Hans Mosers große Stunde schien zu schlagen, als ihn der Kabarettist Heinrich Eisenbach 1912 an sein Budapester Orpheum in der Taborstraße holte, doch das Glück blieb von kurzer Dauer, da der Erste Weltkrieg ausbrach und der 34-jährige Moser einrücken musste. An der Front träumte er davon, einmal das zu spielen, womit seine berühmten Kollegen im Eisenbach-Ensemble ihre Erfolge feierten: eine Solonummer.
Als er nach dem Krieg den späteren Lehár-Librettisten Fritz Löhner-Beda kennenlernte, packte er die Gelegenheit beim Schopf und bat ihn, einen Einakter für ihn zu schreiben. So entstand Der Hausmeister vom Siebenerhaus, mit dem der nun schon 42 Jahre alt gewordene Schauspieler endlich auf sich aufmerksam machen konnte. Und wirklich: Die berühmte Komikern Gisela Werbezirk sah Moser in einem kleinen Kabarett und engagierte ihn als Partner für das Lustspiel Frau Lohengrin.

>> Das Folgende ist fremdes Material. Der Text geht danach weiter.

Lemma reactiveGetter_reads R c :
  hooks_read R → always reads_only (reactiveGetter' R c).
Proof.
  intros HR. unfold reactiveGetter.
  apply always_bind; [apply reads_only_trans|by apply current_value_reads|].
  intros value.
  apply always_bind; [apply reads_only_trans|apply always_gets, reads_only_refl|].
  intros t. apply always_bind; [apply reads_only_trans| |].
  2: { intros _. apply always_ret, reads_only_refl. }
  destruct t; [|apply always_ret, reads_only_refl].
  apply always_bind; [apply reads_only_trans| |].
  { apply always_bind; [apply reads_only_trans|apply always_gets, reads_only_refl|].
    intros d. apply depend_reads. }
  intros _.
  apply always_bind; [apply reads_only_trans|apply always_gets, reads_only_refl|].
  intros [o|]; [|apply always_ret, reads_only_refl].
  apply always_bind; [apply reads_only_trans| |].
  { apply always_bind; [apply reads_only_trans|apply always_gets, reads_only_refl|].
    intros d. apply depend_reads. }
  intros _.
  apply always_bind; [apply reads_only_trans|apply always_gets, reads_only_refl|].
  intros arr. destruct value; try apply always_ret, reads_only_refl.
  destruct arr; [by apply dependArray_reads|apply always_ret, reads_only_refl].
Qed.
(** X11. The check accepts exactly the strings without white space that have
    one [@], something before it, and after it a full stop that is neither
    the first nor the last code unit of what follows the [@]. *)
Theorem accepted_emails (email : list code_unit) :
  emailRegex_test email = true
  <-> Forall (fun c => is_white_space c = false) email
      /\ count_occ N.eq_dec email at_sign = 1%nat
      /\ exists name host,
          email = name ++ at_sign :: host
          /\ name <> []
          /\ exists before after,
              host = before ++ full_stop :: after /\ before <> [] /\ after <> [].
Proof.
  rewrite emailRegex_test_parts. split.
  - intros (name & host & tail & -> & Hname & Hhost & Htail).
    apply part_iff in Hname as (Hn & Wn & An).
    apply part_iff in Hhost as (Hh & Wh & Ah).
    apply part_iff in Htail as (Ht & Wt & At).
    split; [|split].
    + apply List.Forall_app. split; [exact Wn|]. constructor; [reflexivity|].
      apply List.Forall_app. split; [exact Wh|]. constructor; [reflexivity | exact Wt].
    + rewrite count_occ_app. cbn [count_occ].
      destruct (N.eq_dec at_sign at_sign) as [_|Hne]; [|now destruct Hne].
      rewrite count_occ_app. cbn [count_occ].
      destruct (N.eq_dec full_stop at_sign) as [E|_]; [discriminate|].
      apply (@count_occ_not_In code_unit N.eq_dec) in An, Ah, At. lia.
    + exists name, (host ++ full_stop :: tail). repeat split; [exact Hn|].
      now exists host, tail.
  - intros (Hws & Hcount & name & host & -> & Hn & before & after & -> & Hb & Ha).
    rewrite count_occ_app in Hcount. cbn [count_occ] in Hcount.
    destruct (N.eq_dec at_sign at_sign) as [_|Hne]; [|now destruct Hne].
    rewrite count_occ_app in Hcount. cbn [count_occ] in Hcount.
    destruct (N.eq_dec full_stop at_sign) as [E|_]; [discriminate|].
    assert (An : ~ In at_sign name)
      by (apply (@count_occ_not_In code_unit N.eq_dec); lia).
    assert (Ab : ~ In at_sign before)
      by (apply (@count_occ_not_In code_unit N.eq_dec); lia).
    assert (Aa : ~ In at_sign after)
      by (apply (@count_occ_not_In code_unit N.eq_dec); lia).
    apply List.Forall_app in Hws as [Wn Hws]. apply List.Forall_cons_iff in Hws as [_ Hws].
    apply List.Forall_app in Hws as [Wb Hws]. apply List.Forall_cons_iff in Hws as [_ Wa].
    exists name, before, after. split; [reflexivity|].
    rewrite !part_iff. tauto.
Qed.

(** What the check lets through all the same: a full stop next to the [@]
    or at the end of the name, and full stops in a row. *)
Lemma accepted_emails_examples :
  emailRegex_test (code_units "ada@example.com") = true
  /\ emailRegex_test (code_units "ada.@.example..com") = true
  /\ emailRegex_test (code_units "ada@example") = false
  /\ emailRegex_test (code_units "ada@example.") = false
  /\ emailRegex_test (code_units "ada@.com") = false
  /\ emailRegex_test (code_units "ada@@example.com") = false
  /\ emailRegex_test (code_units "ada lovelace@example.com") = false
  /\ emailRegex_test (code_units "ada@example.com ") = false.
Proof. repeat split; vm_compute; reflexivity. Qed.
End AuthFacts.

Nun schrieb sich Moser den Dienstmann auf den Leib. Daraufhin wurde er für die Revue Wien gib’ acht! ans Ronacher geholt, und von da an ging alles Schlag auf Schlag. Hubert Marischka, der Direktor des Theaters an der Wien, entdeckte Moser als »Dritter-Akt-Komiker« für Kálmáns Gräfin Mariza und übertrug ihm von da an eine Traumrolle nach der anderen. Als Moser in Bruno Granichstaedtens Der Orlow als Billeteur brillierte, kam Max Reinhardt, um ihn zu sehen – und sofort zu engagieren.
Von einem Tag zum anderen stand er, der kurz zuvor noch der »Schmiere« angehört hatte, an vorderster Front. Moser wurde einer der Lieblingsschauspieler Max Reinhardts, der ihm die Rollen gab, für die er geschaffen war.
Ab Mitte der Dreißigerjahre zählte Moser zu den meistbeschäftigten und bestbezahlten Filmstars. Er drehte hundertfünfzig Filme, oft so trivialen Inhalts, dass sie ohne sein Mitwirken unvorstellbar wären. Doch sein Auftreten adelte die banalste Handlung. Moser war bereits 53 Jahre alt, als er 1933 in dem Willi-Forst-Film Leise flehen meine Lieder einen kleinen Pfandleiher so überwältigend menschlich darstellte, dass er in einer Zeitung zum ersten Mal als »Volksschauspieler« bezeichnet wurde.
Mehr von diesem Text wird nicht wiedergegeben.